Lemma keeps_hub_get_generative_model (model_id : string) :
  keeps hub_well_formed (get_generative_model model_id).
Proof.
  intros w [H1 H2 H3 H4 H5].
  unfold get_generative_model, GenerativeModel_ctor, store_generative_model.
  run_py.
  destruct (_generative_model_cache (_VERTEXAI_MODEL_HUB w) !! model_id)
    as [h|] eqn:Hlook; simpl; [done|].
  split; simpl.
  - intros m h. destruct (decide (model_id = m)) as [<-|Hne].
    + rewrite lookup_insert_eq. intros [= <-]. simpl. split; [done | lia].
    + rewrite lookup_insert_ne by done. intros Hm.
      destruct (H1 m h Hm). split; [done | lia].
  - intros m h Hm. destruct (H2 m h Hm). split; [done | lia].
  - intros m m' h h'.
    destruct (decide (model_id = m)) as [<-|Hne];
      destruct (decide (model_id = m')) as [<-|Hne']; try done.
    + rewrite lookup_insert_eq, lookup_insert_ne by done.
      intros [= <-] Hm'. simpl. destruct (H1 m' h' Hm'). lia.
    + rewrite lookup_insert_eq, lookup_insert_ne by done.
      intros Hm [= <-]. simpl. destruct (H1 m h Hm). lia.
    + rewrite !lookup_insert_ne by done. apply H3.
  - done.
  - intros m m' h h'. destruct (decide (model_id = m)) as [<-|Hne].
    + rewrite lookup_insert_eq. intros [= <-] Hm'. simpl.
      destruct (H2 m' h' Hm'). lia.
    + rewrite lookup_insert_ne by done. apply H5.
Qed.

Lemma keeps_hub_get_text_generation_model (model_id : string) :
  keeps hub_well_formed (get_text_generation_model model_id).
Proof.
  intros w [H1 H2 H3 H4 H5].
  unfold get_text_generation_model, TextGenerationModel_ctor,
    store_text_generation_model.
  run_py.
  destruct (_text_generation_model_cache (_VERTEXAI_MODEL_HUB w) !! model_id)
    as [h|] eqn:Hlook; simpl; [done|].
  split; simpl.
  - intros m h Hm. destruct (H1 m h Hm). split; [done | lia].
  - intros m h. destruct (decide (model_id = m)) as [<-|Hne].
    + rewrite lookup_insert_eq. intros [= <-]. simpl. split; [done | lia].
    + rewrite lookup_insert_ne by done. intros Hm.
      destruct (H2 m h Hm). split; [done | lia].
  - done.
  - intros m m' h h'.
    destruct (decide (model_id = m)) as [<-|Hne];
      destruct (decide (model_id = m')) as [<-|Hne']; try done.
    + rewrite lookup_insert_eq, lookup_insert_ne by done.
      intros [= <-] Hm'. simpl. destruct (H2 m' h' Hm'). lia.
    + rewrite lookup_insert_eq, lookup_insert_ne by done.
      intros Hm [= <-]. simpl. destruct (H2 m h Hm). lia.
    + rewrite !lookup_insert_ne by done. apply H4.
  - intros m m' h h' Hm. destruct (decide (model_id = m')) as [<-|Hne].
    + rewrite lookup_insert_eq. intros [= <-]. simpl.
      destruct (H1 m h Hm). lia.
    + rewrite lookup_insert_ne by done. intros Hm'. by apply (H5 m m' h h').
Qed.

Lemma keeps_hub_sample_single (self : VertexAI) (prompt : Message) :
  keeps hub_well_formed (_sample_single self prompt).
Proof.
  unfold _sample_single, _sample_generative_model,
    _sample_text_generation_model, call_generate_content, call_predict.
  repeat case_match;
    repeat first
      [ apply keeps_raise | apply keeps_ret | apply keeps_lift
      | apply keeps_hub_sdk | apply keeps_hub_get_generative_model
      | apply keeps_hub_get_text_generation_model
      | apply keeps_bind; [|intros ?] | case_match ].
Qed.

Lemma keeps_hub_api_initialized_body (self : VertexAI) :
  keeps hub_well_formed (_api_initialized_body self).
Proof.
  unfold _api_initialized_body.
  repeat first
    [ apply keeps_raise | apply keeps_ret | apply keeps_py_or_else
    | apply keeps_hub_sdk | apply keeps_bind; [|intros ?] | case_match ].
Qed.

Lemma perform_keeps_hub (a : action) (w : World) :
  hub_well_formed w → hub_well_formed (perform a w).
Proof.
  intros Hw. destruct a; simpl.
  - by apply keeps_hub_get_generative_model.
  - by apply keeps_hub_get_text_generation_model.
  - unfold _api_initialized. destruct (cached_api_initialized self); [done|].
    pose proof (keeps_hub_api_initialized_body self w Hw) as H.
    by destruct (_api_initialized_body self w) as [[v|e] w1].
  - by apply keeps_hub_sample_single.
  - unfold _sample.
    assert (hub_well_formed (_api_initialized self w).2) as Hinit.
    { unfold _api_initialized. destruct (cached_api_initialized self); [done|].
      pose proof (keeps_hub_api_initialized_body self w Hw) as H.
      by destruct (_api_initialized_body self w) as [[v|e] w1]. }
    destruct (_api_initialized self w) as [[[v|e] self1] w1]; simpl in *; [|done].
    destruct (negb v); [done|]. destruct (max_concurrency self1); [|done].
    unfold concurrent_execute.
    pose proof (keeps_hub_use_executor (resource_id self1) a w1 Hinit) as Hu.
    destruct (use_executor (resource_id self1) a w1) as [u w0]. simpl in Hu.
    pose proof (run_tasks_keeps hub_well_formed (_sample_single self1) prompts
                  (keeps_hub_sample_single self1) completion_order
                  (replicate (length prompts) None) w0 Hu) as Hrun.
    by destruct (run_tasks _ _ _ _ _) as [slots w2].
Qed.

What you should do
Word for word, the whole listing should be given again.

Response to this task
Lemma keeps_hub_get_generative_model (model_id : string) :
  keeps hub_well_formed (get_generative_model model_id).
Proof.
  intros w [H1 H2 H3 H4 H5].
  unfold get_generative_model, GenerativeModel_ctor, store_generative_model.
  run_py.
  destruct (_generative_model_cache (_VERTEXAI_MODEL_HUB w) !! model_id)
    as [h|] eqn:Hlook; simpl; [done|].
  split; simpl.
  - intros m h. destruct (decide (model_id = m)) as [<-|Hne].
    + rewrite lookup_insert_eq. intros [= <-]. simpl. split; [done | lia].
    + rewrite lookup_insert_ne by done. intros Hm.
      destruct (H1 m h Hm). split; [done | lia].
  - intros m h Hm. destruct (H2 m h Hm). split; [done | lia].
  - intros m m' h h'.
    destruct (decide (model_id = m)) as [<-|Hne];
      destruct (decide (model_id = m')) as [<-|Hne']; try done.
    + rewrite lookup_insert_eq, lookup_insert_ne by done.
      intros [= <-] Hm'. simpl. destruct (H1 m' h' Hm'). lia.
    + rewrite lookup_insert_eq, lookup_insert_ne by done.
      intros Hm [= <-]. simpl. destruct (H1 m h Hm). lia.
    + rewrite !lookup_insert_ne by done. apply H3.
  - done.
  - intros m m' h h'. destruct (decide (model_id = m)) as [<-|Hne].
    + rewrite lookup_insert_eq. intros [= <-] Hm'. simpl.
      destruct (H2 m' h' Hm'). lia.
    + rewrite lookup_insert_ne by done. apply H5.
Qed.

Lemma keeps_hub_get_text_generation_model (model_id : string) :
  keeps hub_well_formed (get_text_generation_model model_id).
Proof.
  intros w [H1 H2 H3 H4 H5].
  unfold get_text_generation_model, TextGenerationModel_ctor,
    store_text_generation_model.
  run_py.
  destruct (_text_generation_model_cache (_VERTEXAI_MODEL_HUB w) !! model_id)
    as [h|] eqn:Hlook; simpl; [done|].
  split; simpl.
  - intros m h Hm. destruct (H1 m h Hm). split; [done | lia].
  - intros m h. destruct (decide (model_id = m)) as [<-|Hne].
    + rewrite lookup_insert_eq. intros [= <-]. simpl. split; [done | lia].
    + rewrite lookup_insert_ne by done. intros Hm.
      destruct (H2 m h Hm). split; [done | lia].
  - done.
  - intros m m' h h'.
    destruct (decide (model_id = m)) as [<-|Hne];
      destruct (decide (model_id = m')) as [<-|Hne']; try done.
    + rewrite lookup_insert_eq, lookup_insert_ne by done.
      intros [= <-] Hm'. simpl. destruct (H2 m' h' Hm'). lia.
    + rewrite lookup_insert_eq, lookup_insert_ne by done.
      intros Hm [= <-]. simpl. destruct (H2 m h Hm). lia.
    + rewrite !lookup_insert_ne by done. apply H4.
  - intros m m' h h' Hm. destruct (decide (model_id = m')) as [<-|Hne].
    + rewrite lookup_insert_eq. intros [= <-]. simpl.
      destruct (H1 m h Hm). lia.
    + rewrite lookup_insert_ne by done. intros Hm'. by apply (H5 m m' h h').
Qed.

Lemma keeps_hub_sample_single (self : VertexAI) (prompt : Message) :
  keeps hub_well_formed (_sample_single self prompt).
Proof.
  unfold _sample_single, _sample_generative_model,
    _sample_text_generation_model, call_generate_content, call_predict.
  repeat case_match;
    repeat first
      [ apply keeps_raise | apply keeps_ret | apply keeps_lift
      | apply keeps_hub_sdk | apply keeps_hub_get_generative_model
      | apply keeps_hub_get_text_generation_model
      | apply keeps_bind; [|intros ?] | case_match ].
Qed.

Lemma keeps_hub_api_initialized_body (self : VertexAI) :
  keeps hub_well_formed (_api_initialized_body self).
Proof.
  unfold _api_initialized_body.
  repeat first
    [ apply keeps_raise | apply keeps_ret | apply keeps_py_or_else
    | apply keeps_hub_sdk | apply keeps_bind; [|intros ?] | case_match ].
Qed.

Lemma perform_keeps_hub (a : action) (w : World) :
  hub_well_formed w → hub_well_formed (perform a w).
Proof.
  intros Hw. destruct a; simpl.
  - by apply keeps_hub_get_generative_model.
  - by apply keeps_hub_get_text_generation_model.
  - unfold _api_initialized. destruct (cached_api_initialized self); [done|].
    pose proof (keeps_hub_api_initialized_body self w Hw) as H.
    by destruct (_api_initialized_body self w) as [[v|e] w1].
  - by apply keeps_hub_sample_single.
  - unfold _sample.
    assert (hub_well_formed (_api_initialized self w).2) as Hinit.
    { unfold _api_initialized. destruct (cached_api_initialized self); [done|].
      pose proof (keeps_hub_api_initialized_body self w Hw) as H.
      by destruct (_api_initialized_body self w) as [[v|e] w1]. }
    destruct (_api_initialized self w) as [[[v|e] self1] w1]; simpl in *; [|done].
    destruct (negb v); [done|]. destruct (max_concurrency self1); [|done].
    unfold concurrent_execute.
    pose proof (keeps_hub_use_executor (resource_id self1) a w1 Hinit) as Hu.
    destruct (use_executor (resource_id self1) a w1) as [u w0]. simpl in Hu.
    pose proof (run_tasks_keeps hub_well_formed (_sample_single self1) prompts
                  (keeps_hub_sample_single self1) completion_order
                  (replicate (length prompts) None) w0 Hu) as Hrun.
    by destruct (run_tasks _ _ _ _ _) as [slots w2].
Qed.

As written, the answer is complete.